Direkt nach dem Telefonat in dem wir beide uns köstlich darüber amüsierten, dass sie nun sogar einen freien Tag bekommen hat um die Entscheidung nochmal zu überdenken, betrete ich mit Halfter, Strick und Gerte den Paddock. Duncan sieht mich und kommt – völlig ungefragt – zu mir. Er weiß, dass ich das passende Equipment mit habe um mit ihm etwas schönes zu machen. Er hat Lust, ist motiviert und freut sich auf unsere gemeinsame Zeit. Woran liegt das?
Meine Pferde bekommen viel Futterbelohnung. Das kann man vielleicht als eine Art „Bezahlung“ verstehen, ähnlich verstehe ich z.B. das Kratzen beliebter Stellen oder eine schöne Massage (wenn das Pferd das denn mag). Es gibt aber auch Dinge, für die ich meine Ponys nicht „bezahle“. Ausreiten (oder Spazierengehen) ist für Duncan z.B. selbstbelohnend. Er ist einfach so gern draußen und sieht die Welt! Manche Araber, die ich kenne, freuen sich auch über einen ausgiebigen Trab an der Longe (etwas wofür ich Merlin, Diego oder Finlay niemals begeistern konnte). Auch Duncan hat einfach Freude an der Bewegung und findet es ganz ok, länger an der Longe oder an der Hand zu traben, wenn es zwischendurch was zu Naschen gibt.

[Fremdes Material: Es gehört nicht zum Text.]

(** * doeat: the data layer of a browser-local budgeting application

    A shallow embedding of [src/types/index.ts], [src/services/dataService.ts],
    [src/utils/formatters.ts] (generateId) and the [useBudgetData] hook, and
    the properties of the persistence service, the summary engine and the
    data-access facade.

    Conventions of the embedding.
    - A JavaScript string is a [string]: a sequence of code units below 256.
      Ids, dates ("YYYY-MM-DD") and ISO timestamps of the application are
      ASCII.  A [\uXXXX] escape above 00FF has no image in this type.
    - A JavaScript number is a [Z].  The amounts of the application are whole
      Rupiah, parsed with [parseInt] by the forms, and the times are integer
      milliseconds; on such values (safe integers) the double arithmetic of
      [+], [-] and [>] is exact.  The two percentages, the only quotients,
      are rationals ([Q]).  A JSON number with a fraction or an exponent has
      no image in this type.
    - [undefined] is [None]; a thrown exception is the [Throw] result.
    - The clock ([Date.now], [new Date()]) and [Math.random] are oracles of
      the [World]; the functions of [Date] and of strings that depend on
      the locale, the time zone or free text are fields of its [Platform],
      as is the quota of the storage. *)

From Stdlib Require Import ZArith QArith String Ascii List Bool Lia.
From Stdlib Require Import Sorting.Sorted Sorting.Permutation.
From Stdlib Require Import DecimalFacts DecimalZ OrderedTypeEx.
Import ListNotations.
(** Lines 224-233: the dictionary, its values evaluated in the order they
    are written. *)
Definition repo_stats_dict (rs : RepoState) (clock : Clock)
  : result RepoStats.t :=
  rbind (list_of_iter (iter_all_commits rs)) (fun commits =>
  rbind (branch_names rs) (fun names =>
  rbind (active_branch_name rs) (fun active =>
  rbind (head_commit_of rs) (fun head1 =>
  rbind (head_commit_of rs) (fun head2 =>
  rbind (head_commit_of rs) (fun head3 =>
  Ok (RepoStats.mk (Z.of_nat (length commits)) names active
        (LastCommit.mk (take 8 (hexsha head1)) (strip (message head2))
           (fromtimestamp clock (committed_date head3)))))))))).

(** [get_repo_stats]: the dictionary, or the empty dictionary ([None]
    here) after logging the exception. *)
Definition get_repo_stats (rs : RepoState) (clock : Clock)
    (l : list stats_log_record)
  : option RepoStats.t * list stats_log_record :=
  match repo_stats_dict rs clock with
  | Ok stats => (Some stats, l)
  | Raised e => (None, l ++ [ErrorRepoStats e])
  end.


Definition sample_state : RepoState :=
  mkRepoState sample_history (Ok [lit "main"; lit "dev"]) (Ok (lit "main"))
    (Ok head_commit).

(** ** [BlogGenerator.generate_blog_post], the caller in [main.py] *)

(** A literal of the source as a [str]: the code points of its UTF-8
    bytes. *)
Definition text (s : string) : str :=
  decoded_text (utf8_pieces Start (list_byte_of_string s)).

(** The records [generate_multiple_posts] and [generate_blog_post] write to
    the logger of [main]. *)
Inductive main_log_record : Type :=
  | InfoPeriodStart (days : Z)
  | InfoPostStart (days : Z)
  | WarnNoCommits (days : Z)
  | InfoCommitsAnalysed (n : nat)
  | InfoFileChangesAnalysed (n : nat)
  | InfoContentGenerated
  | InfoPostFormatted
  | InfoPostSaved (filepath : str)
  | ErrorPostGeneration (e : exn).

(** Both loggers, the one of the analyzer and the one of [main]. *)
Definition logs : Type := log * list main_log_record.

Definition MM (A : Type) : Type := logs -> result A * logs.
(** * Sizing engine of WeeklySAUpdate: a shallow embedding

    The two scripts [Sizing/MongoDBSizing_CL.py] (tier recommendation) and
    [Sizing/MongoSizing.py] (proportional cost allocation) share their
    normalizer ([parse_data_size], [parse_float_maybe]) and their record
    assembly loop. They are embedded here as Rocq functions:

    - a Python [str] is a [string]; a character is a code point below 256,
      with the whitespace, digit and case tables of Python on that range;
    - a Python [float] is a primitive binary64 [float]; [float(s)] and a
      float literal of the source are the correctly rounded quotient of two
      integers, computed by [SFdiv], and [round(x, n)] rounds the exact
      binary value of [x];
    - an exception that escapes a function is the [Raise] case of [result];
    - the input file is the list of its lines; the list of per-client dicts
      [clients_data] is a list of records, updated in place at the first
      record whose client matches;
    - [sum] adds from left to right;
    - the CSV writer is not modelled: the tier rows carry the rounded cells
      it is given, the allocation rows the values before rounding. *)

From Stdlib Require Import ZArith List String Ascii Bool Lia Floats.
From Stdlib Require Uint63.
From Stdlib Require Import Reals Lra.
From stdpp Require Import gmap strings.
Import ListNotations.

Inzwischen glaube ich aber auch, dass Duncan einfach gern mit mir zusammen ist. Das, was ich bei Elsa Sinclair gelernt habe, macht sich bemerkbar. Duncan findet, dass ich oft gute Entscheidungen treffe und er genießt meine Gesellschaft, so wie ich seine genieße. Ich sage ihm jeden Tag (meistens mehrfach) dass er der beste Schotte diesseits der Regenbogenbrücke ist, ich feiere es, wenn er eine schwierige Übung hinkriegt (und inzwischen feiert er dann mit – anfangs hat sich ihm dieses Konzept nicht erschlossen). Er fühlt sich großartig wenn wir etwas gemeinsam machen, weil ich die Aufgaben nach Möglichkeit so dosiere, dass er sie mit etwas Konzentration und Anstrengung erfüllen kann. Und ja, ich lobe ihn nach wie vor auch für die Dinge, die selbstverständlich sind: Hufe geben, warten, los gehen, antraben. Ich nehme nichts als gegeben hin. Oft denke ich an Alex Zell der mich im Unterricht oft gefragt hat „macht er das gut?“ und wenn meine Antwort „ja“ war, kam von ihm ein „dann sag ihm das!“. Wir müssen dafür nicht jedes mal in Lobeshymnen ausbrechen, Pferde lieben Harmonie und wenn wir uns darum bemühen, diese zu finden, und uns unserem Pferd anpassen, ist das für viele Pferde schon eine sehr große Motivation. Ihnen die ganze Zeit – egal ob verbal oder nonverbal – mitzuteilen wie sehr wir seine Bemühungen schätzen, macht die Pferde stolz und motiviert sie.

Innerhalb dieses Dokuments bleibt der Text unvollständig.